Wendy Murphy, pictured above, is a nationally recognized prosecutor who also has been a commentator on numerous national news shows about crimes against women. She will be the keynote speaker on March 22 as part of University of the Pacific's Women's History Month celebration.
Nationally Recognized Sexual Violence Expert to Speak at PacificWendy Murphy’s discussion about rape and the messages that surround sex crimes
Rape is a violent sex crime, and most laws address it as just that. But according to Wendy Murphy, that entirely misses the point. At its core, rape isn't just about forced sex, rather it is a violation of a person's human rights.
Murphy, a national expert on the legal and cultural responses to sexual violence, will give the keynote address at University of the Pacific's Women's History Month celebration. Her speech starts at 7 p.m. March 22 in the Don and Karen DeRosa University Center Ballroom.
Murphy has spent most of her life trying to change misconceptions about interpersonal violence and sex crimes. She began her career as a prosecutor in Middlesex County, handling child abuse and sex crimes. Murphy also ran her own private law firm where she focused on violent crimes that affect children and women.
Murphy wrote the ground-breaking book for victim-advocates, "And Justice for Some," and has been featured as a legal analyst for CBS, CNN, ABC, Fox News, and MSNBC. Currently, Murphy is an adjunct professor at New England School of Law, Boston where she helped establish the law school's Judicial Language Project, the first of its kind in the country. She also teaches courses in sexual violence.
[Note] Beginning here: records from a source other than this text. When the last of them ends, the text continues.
(** A commit keeps every disk it passes through within [P], when [P] holds of the
    old disk, of the disks with either record, and of the two settled disks. *)
Lemma commit_frame_spec (P : files -> Prop) (E : exn -> Prop) j0 t0 : (forall t, P (mk_files before_image j0 t)) ->
  (forall h m t, _encode_header prep = Ok h -> P (mk_files m (Some (own (image h prep))) t)) ->
  (forall h m t, _encode_header comm = Ok h -> P (mk_files m (Some (own (image h comm))) t)) ->
  (forall h t, _encode_header prep = Ok h -> P (mk_files before_image None t) /\ P (mk_files after_image None t)) ->
  triple P E (mk_files before_image j0 t0) (commit_locked_payload getpid process_start before_image after_image)
    (fun r d => match r with
       | Ok _ => before_image = after_image \/ forall process_alive, recovers_to process_alive d after_image
       | Err _ => True
       end).
Proof.
  intros H0 Hprep Hcomm Hnone. unfold commit_locked_payload. destruct (bool_decide_reflect (before_image = after_image)) as [Heq|Hne]; [t_step; by left|].
  destruct (Z.ltb_spec max_payload_bytes (len after_image)); [by t_step|].
  t_step. eapply t_mono; [apply journal_publish_spec; [exact H0|intros; by apply Hprep]|].
  intros [[]|e] [m1 j1 t1]; cbn [main journal]; [|done]. intros [-> (h & Hh & ->)].
  t_step. apply write_main_spec; [intros; by apply Hprep|done..|]. unfold put_main. cbn [journal temporary]. t_step. t_step.
  eapply t_mono; [apply journal_publish_spec; [intros; by apply Hprep|intros; by apply Hcomm]|].
  intros [[]|e] [m2 j2 t2]; cbn [main journal].
  - intros [-> (h' & Hh' & ->)]. pose proof (fun a => settled_committed a h' after_image t2 Hh') as Hsc.
    apply remove_journal_spec; [by apply Hcomm|by apply (Hnone h)|by right| |done].
    right. intros a. unfold put_journal. cbn [main temporary]. by destruct (settled_none a h t2 Hh).
  - assert (Hroll : forall i, (forall m, P (mk_files m (Some i) t2)) ->
      triple P E (mk_files after_image (Some i) t2) (_write_main before_image;; _remove_journal;; raise (A:=unit) e)
        (fun r d => match r with Ok a => triple P E d _remove_journal (fun r d => match r with
           | Ok _ => before_image = after_image \/ forall process_alive, recovers_to process_alive d after_image | Err _ => True end) | Err e => True end)).
    { intros i HP. t_step. apply write_main_spec; [intros; by apply HP|done..|]. unfold put_main. cbn [journal temporary].
      t_step. apply remove_journal_spec; [apply HP|by apply (Hnone h)|by t_step|by t_step|done]. }
    intros [-> [->|[_ (h' & Hh' & ->)]]]; apply Hroll; intros; [by apply Hprep|by apply Hcomm].
Qed.
End Transaction.
(* ===== verification/CrossProcessStorage.v ===== *)
(** * CrossProcessStorage: temporary storage shared by processes

    [core_impl/cross_process_storage.py] over the journal of
    [CoordinationJournal].  The world of a computation is the coordination
    document of one device with its journal; a process adds its registry of
    accounts.  Opening and locking the document are system calls that may fail;
    the lock makes transactions of different processes follow one another.
    [json.loads] and [json.dumps] are those of [JsonLib].  The fork handlers are
    not modelled. *)

From Stdlib Require Import Ascii String.
From S2P Require Import Prelude PyLib JsonLib CoordinationJournal ProcessIdentity.
Import Text Disk.

#[local] Open Scope Z_scope.
#[local] Arguments lit : simpl never.

Definition _MAX_STATE_BYTES : Z := Z.shiftl 1 20.
Definition _MAX_PROCESS_RECORDS : Z := 4096.
Definition _MAX_LIVENESS_CHECKS_PER_TRANSACTION : Z := 256.
Definition _MAX_LOCAL_ACCOUNTS : Z := 4096.

(** [fcntl] could be imported, and the switch is set in the environment. *)
Definition cross_process_storage_enabled (has_fcntl : bool) (switch : option text) : bool :=
  let value := lower (strip (default [] switch)) in
  has_fcntl && bool_decide (value ∈ [lit "1"; lit "true"; lit "yes"; lit "on"]).

(** ** The document *)

(** The process records, keyed by ["pid:start"]. *)
Definition dict : Type := list (text * json).

Definition _nonnegative_int (v : option json) : Z := match v with Some (JInt z) => Z.max 0 z | _ => 0 end.

(** [set(decoded) != {"version", "processes"}], negated. *)
Definition known_fields (m : dict) : bool :=
  forallb (fun x => bool_decide (x.1 = lit "version") || bool_decide (x.1 = lit "processes")) m
  && bool_decide (is_Some (get m (lit "version"))) && bool_decide (is_Some (get m (lit "processes"))).
Lemma growth_exact h g v c rb ri t cp (Q : result unit -> nat -> H * governor -> Prop) : gov_ok None h g -> (t, c) ∈ capabilities g -> capability_objects g !! c = Some cp -> unused cp ->
  (forall e h' g', gov_ok None h' g' -> same_caps g g' -> Q (Err e) 0%nat (h', g')) ->
  (forall r h' g', growth_done v c rb ri cp g h' g' -> Q r 0%nat (h', g')) ->
  wp 0 (_reserve_capability_growth v c rb ri) Q (h, g).
Proof.
  intros Hok Hin Hc Hun Herr HQ. assert (Hno : forall e, Q (Err e) 0%nat (h, g)) by (intros e; by apply Herr). unfold _reserve_capability_growth.
  destruct (_ || _) eqn:Hneg; [wp_step; apply Hno|]. apply orb_false_iff in Hneg as [Hrb%Z.ltb_ge Hri%Z.ltb_ge]. wp_step. wp_step. destruct (located v) as [[d free]|e] eqn:Hloc; [|apply Hno].
  wp_step. wp_step. cbn [fst snd]. rewrite (cap_at_eq _ _ _ Hc). destruct (active cp && negb (cap_device cp =? d)) eqn:Hdev; [wp_step; apply Hno|]. set (tb := if active cp then _ else rb). set (ti := if active cp then _ else ri).
  assert (Ht : targets d rb ri tb ti cp).
  { unfold targets, tb, ti. destruct (active cp); [|done]. cbn [andb] in Hdev. by apply negb_false_iff, Z.eqb_eq in Hdev. }
  pose proof (go_caps _ _ _ Hok) as Hcaps. pose proof Hcaps as [_ Hn2 He]. rewrite Forall_forall in He. destruct (He _ Hin) as (cp' & Hc' & _ & _ & Hb & Hn). cbn [snd] in Hc'. assert (cp' = cp) as -> by congruence.
  destruct ((rb =? 0) && (ri =? 0)) eqn:Hz.
  - apply andb_prop in Hz as [Eb%Z.eqb_eq En%Z.eqb_eq]. apply wp_zoom. cbn [fst snd]. do 2 (wp_step; apply wp_store; [|lia]). apply wp_store; [|lia]. set (g' := on_cap c _ _).
    assert (Hone : one_cap c (grown_cap d tb ti) g g').
    { split; try done. cbn [g' on_cap set_capability_objects capability_objects]. rewrite !list_alter_alter_eq. eapply alter_at; [exact Hc|]. unfold compose, grown_cap, tb, ti. rewrite Eb, En, !Z.add_0_r.
      destruct (active cp) eqn:Ea; [by destruct cp|]. destruct (Hun Ea) as [E1 E2]. destruct cp. cbn in *. by subst. }
    apply HQ. split; [|exists d, free, tb, ti; (split; [done|split; [done|split; [done|by left]]])|done]. apply (gov_ok_caps None h g); try done.
    + apply (one_cap_ok _ _ _ _ Hone), caps_ok_on_cap; [done|]. intros cp' Hcp' _ _. assert (cp' = cp) as -> by congruence. cbn. unfold targets in Ht. destruct (active cp); lia.
    + intros d'. rewrite (one_cap_usage _ _ _ _ _ Hone), (usage_on_cap d' g t c cp) by done. destruct (decide (d' = d)) as [->|Hne].
      * rewrite (hold_grown d rb ri tb ti) by done. rewrite Eb, En. destruct (usage d g). cbn [fst snd]. f_equal; lia.
      * rewrite (hold_grown_other d d' rb ri tb ti) by done. destruct (usage d' g). cbn [fst snd]. f_equal; lia.
  - assert (Hrest : forall s st h1 g1, gov_ok (Some s) h1 g1 -> zget d (states g1) = Some s -> state_ok (Some s) h1 g1 d s st -> same_caps g g1 ->
      wp 0 (with_exit (commit_growth v c s d free rb ri tb ti) (_return_state d s);; liftR (telemetry v)) Q (h1, g1)).
    { intros s st h1 g1 Hok1 Hd1 Hst1 Hsame. pose proof Hsame as (E1 & E2 & _ & _). wp_step. unfold with_exit. wp_step. wp_step.
      eapply (commit_growth_exact h1 g1 v c s d free rb ri tb ti st t cp); try done; [by rewrite E1|by rewrite E2| |].
      - intros h2 g2 Hok2 Est2 Hone [Hab Hai]. wp_step. eapply return_exact; [exact Hok2|by rewrite Est2|]. intros h3 g3 Hok3 Hsame3. wp_step. wp_step. apply HQ. split; [done| |done].
        exists d, free, tb, ti. split; [done|split; [done|split; [|right; lia]]]. eapply one_cap_same_r; [|exact Hsame3]. by eapply one_cap_same_l.
      - intros e h2 Hok2. wp_step. eapply return_exact; [exact Hok2|done|]. intros h3 g3 Hok3 Hsame3. wp_step. apply Herr; [done|]. by eapply same_caps_trans. }
    wp_step. apply wp_zoom. cbn [fst snd]. destruct (zget d (states g)) as [s|] eqn:Hd.
    + destruct (go_states _ _ _ Hok d s Hd) as (st & Hst). eapply borrow_exact; [exact Hok|exact Hd|exact Hst|]. intros g1 -> Hok1 Hst1. wp_step. wp_step. by eapply Hrest.
    + unfold _borrow_state. wp_step. wp_step. rewrite Hd. wp_step. wp_step. wp_step. wp_step. wp_step. wp_step. eapply create_exact; [exact Hok|exact Hd| |].
      * intros e h1 Hok1. by apply Herr.
      * intros s st h1 g1 Hok1 Hd1 Hst1 Hsame. by eapply Hrest.
Qed.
Recently, Murphy has embarked on analysis of the messaging that is disseminated about sexual violence. While rape is a sex crime, it is also a violation of citizenship and the basic civil liberties citizens are granted, she said, and she is an advocate to change the messaging in the mainstream media.
"Rape effects a wide demographic of society, and changing the way people view rape is progress in the right direction," said Corrie Martin, director of the Women's Resource Center. "Pacific needs a speaker like Murphy to empower college students to think differently about how we see and talk about sexual violence."
Murphy's presentation is one of many that comprise Women's History Month in March. The kick-off event to the month long celebration is a viewing of the documentary film "MissRepresentation" at 5:30 p.m. on March 13 in the Janet Leigh Theatre, followed by a lecture presented by filmmaker Jennifer Siebel Newsom. Other events include an indigenous women's fashion show on March 20th and the 11th Annual Women of Distinction Awards Luncheon on April 11.